Measuring and Mitigating Interference in Reinforcement Learning

TL;DR

This paper introduces a new measure of interference in value-based reinforcement learning, demonstrating its correlation with instability, and proposes online-aware algorithms that effectively reduce interference and improve control performance.

Contribution

The work provides a novel interference measure for reinforcement learning, enabling better understanding and mitigation of interference effects in neural network-based control systems.

Findings

Interference correlates with control instability.

Online-aware algorithms reduce interference and improve stability.

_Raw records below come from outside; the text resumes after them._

(* ===== verification/Resilience.v ===== *)
(** * Building the policy chain (src/internal/resilience/resilience.go)

    What [New] asks of failsafe-go - the policies, their settings and their order - and
    what it says when the circuit changes.  The policies themselves are the library's;
    what a call through them gives is [Webhook.Guard]. *)
From stdpp Require Import options.
From S2P Require Import Prelude GoStrings Apperr ConfigBase ConfigSections.
From S2P Require Import Webhook Metrics MetricsProps.
From S2P Require Import ConfigFacts.
From Stdlib Require Import QArith.
Open Scope Z_scope.

(** [Observer] is set or not: the registry, when it is. *)
Record Options : Type := mkOptions {
  Name : string;
  Breaker : BreakerSettings;
  Timeout : Z;
  Retry : WebhookRetry;
  IsFailure : option (option err → bool);
  Observed : bool;
}.

(** ** Policies *)

Record breaker_policy : Type := mkBreaker {
  FailureRateThreshold : f64 * Z * Z;          (* rate, executions, period *)
  Delay : Z;
  SuccessThresholdRatio : Z * Z;               (* successes, of so many trials *)
  BreakerHandleIf : option err → bool;
}.

Record retry_policy : Type := mkRetry {
  MaxAttempts : Z;
  Backoff : Z * Z;
  JitterFactor : Q;
  AbortOnErrors : list sentinel;
  Budget : f64 * Z;                            (* the rate, and the floor of concurrent retries *)
  RetryHandleIf : option err → bool;
}.

Inductive policy : Type :=
  | RetryPolicy (r : retry_policy)
  | CircuitBreaker (b : breaker_policy)
  | TimeoutPolicy (d : Z).

Definition newBreaker (o : Options) (isFailure : option err → bool) : breaker_policy :=
  let b := Breaker o in
  mkBreaker (BS_FailureRateThreshold b, BS_MinThroughput b, BS_Window b) (BS_OpenDuration b)
    (BS_HalfOpenSuccessThreshold b, BS_HalfOpenMaxCalls b) isFailure.

Definition newRetry (o : Options) (isFailure : option err → bool) : retry_policy :=
  let r := Retry o in
  mkRetry (WR_MaxAttempts r) (WR_Base r, WR_Max r) (1 # 2) [BreakerErrOpen]
    (WR_BudgetMaxRate r, 3) isFailure.

(** ** Changes of state *)

(** The library's names of the states. *)
Class StateNames : Type := { state_String : breaker_state → string }.

(** What a change writes: a log line - level, message, from, to - and the metrics. *)
Definition line : Type := Z * string * string * string.

Definition OnStateChanged `{StateNames} (o : Options) (old new_ : breaker_state) (m : registry)
  : line * registry :=
  let '(level, msg) := transitionLine new_ in
  ((level, msg, state_String old, state_String new_),
   if Observed o
   then BreakerState (Name o) (state_String old) (state_String new_) (stateValue new_) m
   else m).

(** ** The chain *)

Record Executor : Type := mkExecutor { ex_name : string; policies : list policy }.

Definition default_failure (e : option err) : bool := bool_decide (is_Some e).

(** [New]: the closed state is published, and the policies go outermost first. *)
Definition New (o : Options) (m : registry) : Executor * registry :=
  let isFailure := default default_failure (IsFailure o) in
  let breaker := newBreaker o isFailure in
  let retry := newRetry o isFailure in
  let m := if Observed o then BreakerState (Name o) "closed" "closed" (stateValue ClosedState) m
           else m in
  (mkExecutor (Name o) [RetryPolicy retry; CircuitBreaker breaker; TimeoutPolicy (Timeout o)], m).

(** How the application asks for it (app/queue.go): one chain for the target, counting what
    [Webhook.IsDependencyFailure] does. *)
Definition webhook_options (cfg : Config) : Options :=
  mkOptions target (Br_Webhook (C_Breaker cfg)) (W_Timeout (C_Webhook cfg)) (W_Retry (C_Webhook cfg))
    (Some IsDependencyFailure) true.

(** ** The circuit over time *)

(** The changes the breaker goes through, each from where the last one ended. *)
Fixpoint changes `{StateNames} (o : Options) (at_ : breaker_state) (path : list breaker_state)
  (m : registry) : list line * registry :=
  match path with
  | [] => ([], m)
  | s :: path =>
      let '(l, m) := OnStateChanged o at_ s m in
      let '(ls, m) := changes o s path m in
      (l :: ls, m)
  end.

Definition lifetime `{StateNames} (o : Options) (path : list breaker_state) (m : registry)
  : list line * registry := changes o ClosedState path (New o m).2.

Section facts.
Context `{StateNames}.

Lemma gauge_BreakerState (name from to : string) (state : Z) (m : registry) :
  gauge_of ("circuit_breaker_state", [name]) (BreakerState name from to state m) = state.
Proof. unfold gauge_of, BreakerState. simpl. by rewrite lookup_insert_eq. Qed.

Lemma changes_gauge (o : Options) (path : list breaker_state) (s : breaker_state) (m : registry) :
  Observed o = true →
  gauge_of ("circuit_breaker_state", [Name o]) m = stateValue s →
  gauge_of ("circuit_breaker_state", [Name o]) (changes o s path m).2
  = stateValue (default s (last path)).
Proof.
  intros Ho. revert s m. induction path as [|s' path IH]; intros s m Hm; [done|]. simpl.
  unfold OnStateChanged. rewrite Ho.
  destruct (transitionLine s') as [level msg].
  specialize (IH s' (BreakerState (Name o) (state_String s) (state_String s') (stateValue s') m)).
  rewrite gauge_BreakerState in IH. specialize (IH eq_refl).
  destruct (changes o s' path _) as [ls m']. simpl in *. rewrite IH.
  by destruct path as [|s'' path]; [|rewrite last_cons_cons; destruct (last (s'' :: path)) eqn:Hl;
    [|apply last_None in Hl]].
Qed.

Lemma changes_lines (o : Options) (path : list breaker_state) (s : breaker_state) (m : registry) :
  (changes o s path m).1.*1.*1.*1 = (λ s, (transitionLine s).1) <$> path.
Proof.
  revert s m. induction path as [|s' path IH]; intros s m; [done|]. simpl. unfold OnStateChanged.
  destruct (transitionLine s') as [level msg].
  match goal with |- context [changes o s' path ?m'] => specialize (IH s' m') end.
  destruct (changes o s' path _) as [ls m']. cbn [fst] in *. rewrite !fmap_cons, IH. done.
Qed.

(** The gauge tells the circuit's state from the moment the chain is built, whatever it
    went through, and of the lines written exactly those for an opening are warnings. *)
Lemma breaker_observed (o : Options) (path : list breaker_state) (m : registry) :
  Observed o = true →
  gauge_of ("circuit_breaker_state", [Name o]) (lifetime o path m).2
    = stateValue (default ClosedState (last path))
  ∧ (lifetime o path m).1.*1.*1.*1 = (λ s, match s with OpenState => 4 | _ => 0 end) <$> path.
Proof.
  intros Ho. unfold lifetime. split.
  - apply changes_gauge; [done|]. unfold New. rewrite Ho. apply gauge_BreakerState.
  - rewrite changes_lines. apply list_fmap_ext. by intros _ [] _.
Qed.
End facts.

(** What the builders ask of their settings. *)
Definition usable (p : policy) : Prop :=
  match p with
  | RetryPolicy r =>
      1 ≤ MaxAttempts r ∧ 0 < (Backoff r).1 ≤ (Backoff r).2 ∧ rate_ok (Budget r).1 ∧ 1 ≤ (Budget r).2
      ∧ (0 <= JitterFactor r <= 1)%Q
  | CircuitBreaker b =>
      rate_ok (FailureRateThreshold b).1.1 ∧ 1 ≤ (FailureRateThreshold b).1.2
      ∧ 0 < (FailureRateThreshold b).2 ∧ 0 < Delay b
      ∧ 1 ≤ (SuccessThresholdRatio b).1 ≤ (SuccessThresholdRatio b).2
  | TimeoutPolicy d => 0 < d
  end.

(** The chain a valid configuration gives: the retry around the breaker around the timeout,
    each with usable settings, both counting what the handler calls the dependency's
    failure, an open circuit never retried, and no attempt allowed to outlast the window
    the circuit opens for. *)
Lemma chain_of_valid `{GoText} (cfg : Config) (m : registry) :
  Validate cfg = None →
  ∃ r b d, policies (New (webhook_options cfg) m).1 = [RetryPolicy r; CircuitBreaker b; TimeoutPolicy d]
    ∧ Forall usable (policies (New (webhook_options cfg) m).1)
    ∧ RetryHandleIf r = IsDependencyFailure ∧ BreakerHandleIf b = IsDependencyFailure
    ∧ BreakerErrOpen ∈ AbortOnErrors r ∧ d ≤ Delay b.
Proof.
  intros Hv. apply Validate_spec in Hv. destruct (co_breaker _ Hv), (co_webhook _ Hv).
  pose proof (co_open _ Hv) as Hopen. do 3 eexists. split; [done|]. split_and!; try done; [|by left].
  destruct wo_retry. repeat constructor; simpl; try done; try apply bo_rate; try apply wo_budget;
    try apply bo_half_open; try apply bo_windows; lia.
Qed.

(** Without a rule of its own the chain counts every error. *)
Lemma default_counts (o : Options) (m : registry) (e : option err) :
  IsFailure o = None →
  ∃ r b d, policies (New o m).1 = [RetryPolicy r; CircuitBreaker b; TimeoutPolicy d]
    ∧ RetryHandleIf r e = bool_decide (e ≠ None) ∧ BreakerHandleIf b e = bool_decide (e ≠ None).
Proof.
  intros Ho. unfold New. rewrite Ho. do 3 eexists. split; [done|]. by destruct e.
Qed.

(** A start is counted as a change from closed to closed, though nothing changed. *)
Example start_counts_a_transition (b : BreakerSettings) (r : WebhookRetry) :
  count_of ("circuit_breaker_transitions_total", ["webhook"; "closed"; "closed"])
    (New (mkOptions "webhook" b second r None true) empty_registry).2 = 1.
Proof. vm_eq. Qed.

The measure enables new scientific insights into deep learning architectures.

Abstract

Catastrophic interference is common in many network-based learning systems, and many proposals exist for mitigating it. Before overcoming interference we must understand it better. In this work, we provide a definition and novel measure of interference for value-based reinforcement learning methods such as Fitted Q-Iteration and DQN. We systematically evaluate our measure of interference, showing that it correlates with instability in control performance, across a variety of network architectures. Our new interference measure allows us to ask novel scientific questions about commonly used deep learning architectures and study learning algorithms which mitigate interference. Lastly, we outline a class of algorithms which we call online-aware that are designed to mitigate interference, and show they do reduce interference according to our measure and that they improve stability and performance in several classic control environments.